### [Your objective]
Reproduce exactly the lines of the material beneath, from the line that contains "Definition reac_role_from_intent (i" to the line that contains "(** ** Boolean knobs *)", both included, and no other lines.
▼
Definition reac_role_intent_parse (s : option (list Z)) : option reac_role_intent :=
  match s with
  | None => None
  | Some s =>
      if zeqb s (str "auto") then Some REAC_ROLE_INTENT_AUTO
      else if zeqb s (str "master") then Some REAC_ROLE_INTENT_MASTER
      else if zeqb s (str "slave") then Some REAC_ROLE_INTENT_SLAVE
      else if zeqb s (str "tap") then Some REAC_ROLE_INTENT_TAP
      else if zeqb s (str "box") then Some REAC_ROLE_INTENT_BOX else None
  end.

Definition reac_role_intent_name (i : reac_role_intent) : list Z :=
  match i with
  | REAC_ROLE_INTENT_MASTER => str "master"
  | REAC_ROLE_INTENT_SLAVE => str "slave"
  | REAC_ROLE_INTENT_TAP => str "tap"
  | REAC_ROLE_INTENT_BOX => str "box"
  | REAC_ROLE_INTENT_AUTO => str "auto"
  end.

Definition reac_role_from_intent (i : reac_role_intent) : reac_role :=
  match i with
  | REAC_ROLE_INTENT_SLAVE | REAC_ROLE_INTENT_BOX => REAC_ROLE_SLAVE
  | _ => REAC_ROLE_MASTER
  end.

(** [true] is the 0 return. *)
Definition reac_role_validate (r : reac_role) (have_tx : bool) : bool :=
  match r with REAC_ROLE_SLAVE => have_tx | REAC_ROLE_MASTER => true end.

(** ** Boolean knobs *)

Definition to_lower (c : Z) : Z := if (65 <=? c) && (c <=? 90) then c + 32 else c.
(** [strcasecmp(a, b) == 0] in the C locale. *)
Definition strcaseeq (a b : list Z) : bool := zeqb (to_lower <$> a) (to_lower <$> b).
Definition any_word (v : list Z) (words : list (list Z)) : bool := existsb (strcaseeq v) words.

Definition reac_envflag_parse (v : option (list Z)) : option bool :=
  match v with
  | None | Some [] => None
  | Some v =>
      if any_word v [str "0"; str "n"; str "no"; str "f"; str "false"; str "off"] then Some false
      else if any_word v [str "1"; str "y"; str "yes"; str "t"; str "true"; str "on"] then Some true
      else None
  end.

Definition reac_envflag (getenv : list Z → option (list Z)) (name : list Z) (dflt : bool) : bool :=
  default dflt (reac_envflag_parse (getenv name)).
▲
### [Answer space]
Definition reac_role_from_intent (i : reac_role_intent) : reac_role :=
  match i with
  | REAC_ROLE_INTENT_SLAVE | REAC_ROLE_INTENT_BOX => REAC_ROLE_SLAVE
  | _ => REAC_ROLE_MASTER
  end.

(** [true] is the 0 return. *)
Definition reac_role_validate (r : reac_role) (have_tx : bool) : bool :=
  match r with REAC_ROLE_SLAVE => have_tx | REAC_ROLE_MASTER => true end.

(** ** Boolean knobs *)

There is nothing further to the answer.